P.S. The applicability of pattern theory should still be justified.
OK, about pattern theory. It is often the case that the world situation does not change for several days in a row. The Japanese are buying the Euro, the Europeans are buying the Pound, etc. The intraday chart has different forces at different times of the day. It is not continuous like a matfunction, but like a mosaic. For example, the Eur rises in the morning, falls sharply in the afternoon, recovers a little in the evening, then flies for the rest of the day. It would be possible to divide the day into sessions and analyze each piece independently, but nothing has been achieved. The trend starts are shifting - because operations are running 24 hours a day, plus news gets in the way. The search for patterns in wmifor did not help much either. Even the rougher method - analysis of the candlesticks repetition with the same time does not work. But visually the repeatability is there. So I thought...

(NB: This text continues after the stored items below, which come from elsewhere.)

(** WebCore/platform/URL.cpp:1935-1938 [protocolIsJavaScript] *)
Definition protocolIsJavaScript (url : WTFString) : bool := string_protocolIs (String_chars url) (lit "javascript").

(** WebCore/platform/URL.cpp:1956-1959 [URL::isBlankURL] *)
Definition isBlankURL (url : URL) : bool := protocolIs url (lit "about").

Section Decoded.
Context (hasOneRef : Buffer -> bool) (address : N).

(** WebCore/platform/URL.cpp:705-708 [URL::user] *)
Definition user (url : URL) : option WTFString := decodeURLEscapeSequences hasOneRef address (encodedUser url).

(** WebCore/platform/URL.cpp:710-716 [URL::pass] *)
Definition pass (url : URL) : option WTFString :=
  if m_passwordEnd url =? m_userEnd url then Some None
  else decodeURLEscapeSequences hasOneRef address
         (String_substring (m_string url) (m_userEnd url + 1) (sub32 (sub32 (m_passwordEnd url) (m_userEnd url)) 1)).

(** WebCore/platform/URL.cpp:750-756 [URL::fileSystemPath] *)
Definition fileSystemPath (url : URL) : option WTFString :=
  if negb (m_isValid url) || negb (isLocalFile url) then Some None
  else decodeURLEscapeSequences hasOneRef address (path url).
End Decoded.

(** WebCore/platform/URL.cpp:2081-2093 [mimeTypeFromDataURL] *)
Definition mimeTypeFromDataURL `{ICU} (url : WTFString) : WTFString :=
  let index := match String_find url 59 with Some i => Some i | None => String_find url 44 end in
  match index with
  | Some index => if 5 <? index then String_lower (String_substring url 5 (index - 5)) else String8 (lit "text/plain")
  | None => String8 []
  end.

(** WebCore/platform/URL.cpp:2109-2115 [URL::stringCenterEllipsizedToLength], and [String::right] *)
Definition stringCenterEllipsizedToLength (url : URL) (length_ : N) : option WTFString :=
  let string := m_string url in
  if String_length string <=? length_ then Some string
  else
    let right := sub32 (length_ / 2) 2 in
    String_concat [String_left string (sub32 (length_ / 2) 1); String8 (lit "...");
                   String_substring string (sub32 (String_length string) right) right].

(** WebCore/platform/URL.cpp:2122-2125 [URL::fileURLWithFileSystemPath] *)
Definition fileURLWithFileSystemPath `{ICU} `{Encodings} (filePath : WTFString) : option URL :=
  text ← String_concat [String8 (lit "file:///"); filePath]; URL_relative emptyURL text.

(** ** Comparing URLs *)

(** The characters of two strings at some indices are the same. *)
Definition same_at (a b : WTFString) (startA startB count : N) : bool :=
  forallb (fun i => String_at a (startA + i) =? String_at b (startB + i)) (for_range 0 count).

(** WebCore/platform/URL.cpp:1556-1565 [equalIgnoringFragmentIdentifier] *)
Definition equalIgnoringFragmentIdentifier (a b : URL) : bool :=
  if negb (m_queryEnd a =? m_queryEnd b) then false
  else same_at (m_string a) (m_string b) 0 0 (m_queryEnd a).

Section Ports.
Context `{ICU}.

(** WebCore/platform/URL.cpp:1567-1593 [protocolHostAndPortAreEqual]; the lengths are never negative *)
Definition protocolHostAndPortAreEqual (a b : URL) : option bool :=
  if negb (m_schemeEnd a =? m_schemeEnd b) then Some false
  else
    let hostLengthA := m_hostEnd a - hostStart a in
    let hostLengthB := m_hostEnd b - hostStart b in
    if negb (hostLengthA =? hostLengthB) then Some false
    else if negb (same_at (m_string a) (m_string b) 0 0 (m_schemeEnd a)) then Some false
    else if negb (same_at (m_string a) (m_string b) (hostStart a) (hostStart b) hostLengthA) then Some false
    else portA ← port a; portB ← port b; Some (portA =? portB).

(** WebCore/platform/URL.cpp:1987-2053 [portAllowed], the list *)
Definition blockedPortList : list N :=
  [1; 7; 9; 11; 13; 15; 17; 19; 20; 21; 22; 23; 25; 37; 42; 43; 53; 77; 79; 87; 95; 101; 102; 103; 104; 109; 110; 111; 113;
   115; 117; 119; 123; 135; 139; 143; 179; 389; 465; 512; 513; 514; 515; 526; 530; 531; 532; 540; 556; 563; 587; 601; 636;
   993; 995; 2049; 3659; 4045; 6000; 6665; 6666; 6667; 6668; 6669; invalidPortNumber].

(** [std::binary_search]: the first element that is not less than the value, in the half where it is. *)
Fixpoint binary_search (fuel : nat) (l : list N) (first last value : N) : bool :=
  match fuel with
  | O => false
  | S fuel =>
      if first <? last then
        let middle := first + (last - first) / 2 in
        if default 0 (l !!N middle) <? value then binary_search fuel l (middle + 1) last value
        else binary_search fuel l first middle value
      else match l !!N first with Some element => element =? value | None => false end
  end.

(** WebCore/platform/URL.cpp:1977-2079 [portAllowed] *)
Definition portAllowed (url : URL) : option bool :=
  port ← port url;
  if port =? 0 then Some true
  else if negb (binary_search (S (length blockedPortList)) blockedPortList 0 (N.of_nat (length blockedPortList)) port) then Some true
  else if ((port =? 21) || (port =? 22)) && protocolIs url (lit "ftp") then Some true
  else if protocolIs url (lit "file") then Some true
  else Some false.
End Ports.

(** ** Encoded text *)

(** The code points of a string, and the strings that have a UTF-8 encoding. *)
Definition String_code_points (s : WTFString) : list N :=
  match s with
  | None => []
  | Some impl => if impl_is8Bit impl then impl_chars impl else code_points (impl_chars impl)
  end.

Definition well_formed (s : WTFString) : Prop := string_ok s /\ Forall scalar (String_code_points s).

(** The texts that the encoders and the decoder have room for. *)
Definition encoder_limit : N := 100000000.

Lemma utf16_latin cs : Forall (fun c => c < 0x10000) cs -> utf16_text cs = cs.
Proof.
  induction 1 as [|c cs Hc _ IH]; [done|]. unfold utf16_text in *. rewrite bind_cons, IH. unfold utf16. by rewrite (proj2 (N.ltb_lt c 0x10000)) by lia.
Qed.

Lemma code_points_chars s : string_ok s -> utf16_text (String_code_points s) = String_chars s.
Proof.
  destruct s as [[is8Bit chars]|]; [|done]. cbn [string_ok String_code_points String_chars impl_is8Bit impl_chars]. unfold width_ok. intros Hs. destruct is8Bit.
  - apply utf16_latin. eapply Forall_impl; [exact Hs|]. cbn. lia.
  - by apply code_points_text.
Qed.

Lemma String_utf8_well_formed s : well_formed s -> String_length s <= encoder_limit ->
  exists asUTF8, String_utf8 s LenientConversion = Some asUTF8 /\ default [] asUTF8 = utf8_text (String_code_points s).
Proof.
  intros [Hs _] Hlen. destruct s as [impl|]; [|by eexists]. unfold String_length, encoder_limit in Hlen. rewrite String_utf8_spec.
  - eexists. split; [done|]. unfold String_code_points. by destruct (impl_is8Bit impl).
  - unfold string_ok, width_ok, unit_limit in *. by destruct (impl_is8Bit impl).
  - unfold max32, sizeof_CStringBuffer. lia.
Qed.

(** ** Escaping and reading back a byte *)

Lemma escapedChar_spec b : b < 256 -> exists h1 h2, escapedChar b = [37; h1; h2] /\ isASCIIHexDigit h1 = true /\ isASCIIHexDigit h2 = true /\
  wrap8 (N.lor (N.shiftl (toASCIIHexValue h1) 4) (toASCIIHexValue h2)) = b /\ h1 < 256 /\ h2 < 256.
Proof.
  intros Hb. assert (forallb (fun b => match escapedChar b with
    | [37; h1; h2] => isASCIIHexDigit h1 && isASCIIHexDigit h2 && (wrap8 (N.lor (N.shiftl (toASCIIHexValue h1) 4) (toASCIIHexValue h2)) =? b) && (h1 <? 256) && (h2 <? 256)
    | _ => false end) (for_range 0 256) = true) as Hall by (by vm_compute).
  pose proof (all_bytes _ b Hall Hb) as Hp. cbn beta in Hp. unfold escapedChar, placeByteAsHex in *. breflect.
  eexists _, _. split; [reflexivity|]. split_and!; assumption.
Qed.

You need to transform TZVR by moving from the discreteness of astronomical time to the other essence of time - price change.
Look again at the first point I pointed out above.
visually there are more "mind games" to come, have you specifically tried analyzing? counting bars, deviation values ....
I tried to analyze it by ZZ, all I saw was that trends have repeatability, but only the presence of trends, but neither time intervals nor ray lengths of ZZ have definite repeatability, while I investigate ZZ angles - I can clearly say that the rule really works on historical data: traders are more willing to sell than to buy, ZZ angles of lower tops are statistically sharper than those of higher tops
You need to transform TZVR by moving from the discreteness of astronomical time to the other essence of time - price change.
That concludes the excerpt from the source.